Entonces Júpiter se dirigió con semblante bondadoso a los viejos, que estaban aún perplejos, y les dijo: “Dime tú, honrado anciano, y tú, su digna esposa, ¿cuál es vuestro mayor deseo?”
Tras intercambiar unas palabras con su esposa, respondió Filemón: “¡Quisiéramos ser los sacerdotes de ese templo! Y puesto que tantos años hemos vivido en plena armonía, haz que los dos muramos en el mismo instante; de ese modo no tendré yo que ver nunca la tumba de mi querida esposa, ni tendré que ser sepultado por ella”.
Su deseo fue realizado. Ambos fueron los guardianes del templo durante el resto de su vida, y cuando un día, curvados ya bajo el peso de los años, se encontraban juntos ante las gradas del altar pensando en el maravilloso destino que les aguardaba, de pronto vio Baucis cómo el cuerpo de Filemón se cubría de hojas, mientras que el suyo se transformaba también en verde follaje y en torno a sus rostros se levantaron sendas copas.
—¡Adiós, querida esposa! —balbució Filemón.

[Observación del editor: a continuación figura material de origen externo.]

(** [mixnetMessages] is empty below nine active provers, [head] the number of the head of the
    time reel; [commitSet] are the roots of the hypergraph, in some order. *)
Definition Collect (mixnetMessages : list Message.t) (head : option Z) (commitSet : W -> list (ShardKey.t * list bytes))
    (proverAddress : bytes) : M (collector * W) GlobalCollectedCommitments :=
  pendingMessages ← takePending;
  let messages := mixnetMessages ++ (Message.mk globalAddress <$> pendingMessages) in
  let frameNumber := u64 (default 0 head + 1) in
  accepted ← onWorld (acceptMessages frameNumber (ThisState, []) messages);
  roots ← onWorld (gets commitSet);
  folded ← lift (foldShards roots (replicate 256 emptyTree) (replicate 64 Byte.x00));
  let commitments := commitTrees folded.1 in
  let hash := sha3 (concat commitments ++ folded.2) in
  _ ← modify (fun s => (mkCollector (pending s.1) commitments folded.2 hash (Message.Payload <$> accepted.2), s.2));
  mret (mkCollected frameNumber hash proverAddress).
End collect.

(** ** The commitments do not depend on the order of the shards *)

(** The inserts of a shard: the index of the tree, the key and the commitment. *)
Definition phaseInserts (sk : ShardKey.t) (s : list bytes) (phaseSet : nat) : list (nat * bytes * bytes) :=
  match s !! phaseSet with
  | None => []
  | Some commit => (fun b => (Z.to_nat (byte_Z b), foldedShardKey (ShardKey.L2 sk) phaseSet, commit)) <$> ShardKey.L1 sk
  end.
Definition shardInserts (shard : ShardKey.t * list bytes) : list (nat * bytes * bytes) :=
  if proverShard shard.1 then [] else [0; 1; 2; 3]%nat ≫= phaseInserts shard.1 shard.2.

Fixpoint insertAll (l : list (nat * bytes * bytes)) (ts : list VectorCommitmentTree) : result (list VectorCommitmentTree) :=
  match l with
  | [] => Ok ts
  | (i, key, commit) :: l => ts ← insertAt ts i key commit; insertAll l ts
  end.

Definition lastRoot (cs : list (ShardKey.t * list bytes)) (root : bytes) : bytes :=
  foldl (fun root shard => default root (shard.2 !! 0%nat)) root (filter (fun shard => proverShard shard.1 = true) cs).

(** The shapes of the keys and roots: the key of a shard other than that of the provers is
    below the modulus of Poseidon. *)
Definition wellShaped (shard : ShardKey.t * list bytes) : Prop :=
  length (ShardKey.L2 shard.1) = 32%nat /\ (4 <= length shard.2)%nat /\
  (proverShard shard.1 = false -> forall b l, ShardKey.L2 shard.1 = b :: l -> byte_Z b < 64).

Lemma insertAll_app l l' ts : insertAll (l ++ l') ts = (ts ← insertAll l ts; insertAll l' ts).
Proof.
  revert ts. induction l as [|[[i key] commit] l IH]; intros ts; [done|]. cbn [app insertAll].
  destruct (insertAt ts i key commit); [apply IH|done..].
Qed.

Lemma insertEach_eq key commit indices ts :
  insertEach key commit indices ts = insertAll ((fun b => (Z.to_nat (byte_Z b), key, commit)) <$> indices) ts.
Proof. revert ts. induction indices as [|b indices IH]; intros ts; [done|]. cbn. destruct (insertAt _ _ _ _); [apply IH|done..]. Qed.

Lemma insertPhases_eq sk s phases ts :
  (forall phaseSet, phaseSet ∈ phases -> (phaseSet < length s)%nat) -> insertPhases sk s phases ts = insertAll (phases ≫= phaseInserts sk s) ts.
Proof.
  revert ts. induction phases as [|i phases IH]; intros ts Hp; [done|]. rewrite bind_cons, insertAll_app. cbn [insertPhases].
  destruct (lookup_lt_is_Some_2 s i) as [commit Hc]; [apply Hp; left|]. rewrite Hc, insertEach_eq.
  assert (phaseInserts sk s i = (fun b => (Z.to_nat (byte_Z b), foldedShardKey (ShardKey.L2 sk) i, commit)) <$> ShardKey.L1 sk) as -> by (unfold phaseInserts; by rewrite Hc).
  destruct (insertAll _ ts); [|done..]. cbn [mbind result_bind]. apply IH. intros j Hj. apply Hp. by right.
Qed.

Lemma foldShards_eq cs ts root :
  Forall wellShaped cs -> foldShards cs ts root = (ts ← insertAll (cs ≫= shardInserts) ts; Ok (ts, lastRoot cs root)).
Proof.
  intros Hcs. revert ts root. induction Hcs as [|[sk s] cs (_ & Hs & _) _ IH]; intros ts root; [done|].
  rewrite bind_cons, insertAll_app. cbn [foldShards fst snd] in *. unfold lastRoot. rewrite filter_cons. cbn [fst snd].
  assert (shardInserts (sk, s) = if proverShard sk then [] else [0; 1; 2; 3]%nat ≫= phaseInserts sk s) as -> by done.
  destruct (proverShard sk) eqn:Ep.
  - destruct (lookup_lt_is_Some_2 s 0) as [r Hr]; [lia|]. rewrite Hr, decide_True by done. cbn [insertAll mbind result_bind foldl snd]. rewrite Hr.
    by rewrite IH.
  - rewrite decide_False by done. rewrite insertPhases_eq; [|intros i Hi; repeat (apply elem_of_cons in Hi as [->|Hi]; [lia|]); by apply elem_of_nil in Hi].
    cbn [fst snd]. destruct (insertAll _ ts); [|done..]. cbn [mbind result_bind]. by rewrite IH.
Qed.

—¡Adiós, amado! —se repitieron mientras les quedó aún un hilo de voz.
Y así terminó sus días esta sencilla y digna pareja; él, metamorfoseado en roble; ella, en tilo. Y allí continúan juntos tras la muerte, inseparables, como lo fueron en vida.
 
Ecos bíblicos
 
En el transcurso del relato cualquiera ha podido identificar esta narración con algunos pasajes paralelos del Antiguo Testamento. Los dioses que buscan hospitalidad entre los humanos nos recuerdan la escena de aquellos tres huéspedes inesperados que se presentan ante la tienda de Abraham, junto a la encina de Mambré. También él fue rápidamente a preparar comida y bebida y, tras la cena, vino la promesa de una gran descendencia. El castigo a la ciudad, inundándola, nos recuerda tanto el diluvio como el castigo sobre Sodoma y Gomorra, con la misma indicación a los justos de que no vuelvan la vista atrás. Ya sabemos que volver la vista atrás le supuso a la mujer de Lot ser convertida en estatua de sal; y a Orfeo en el mito clásico perder definitivamente a su amada Eurídice cuando estaba ya saliendo del Hades. También la jarra de vino que nunca se agota nos evoca pasajes milagrosos en que la generosidad es recompensada con un dar sin agotar la fuente.
 
Pervivencia en las arte plásticas
 
El bellísimo mito ha sido llevado a la pintura repetidamente, sobre todo a partir del barroco. Dos momentos claves de la narración han sido inmortalizados por los artistas: el momento en que Baucis intenta agarrar a la oca para ofrecérsela a los dos peregrinos en comida. Así, es de destacar el cuadro de Rubens, pintado en 1632 que se encuentra en Viena, el de Jean-Baptiste Restout, de 1769, o el de Jakob dan Oost. Un segundo momento registrado en la pintura es aquel en el que se vuelven a contemplar la llanura anegada, y ellos son convertidos en dos árboles. Este motivo fue pintado también por Rubens.
La fábula también ha sido llevada a la ópera. Así, Charles Gunod estrenó en 1860 en París un Philémon et Baucis, basada en la fábula que La Fontaine escribió sobre este tema, apoyada esta a su vez en el relato de Ovidio.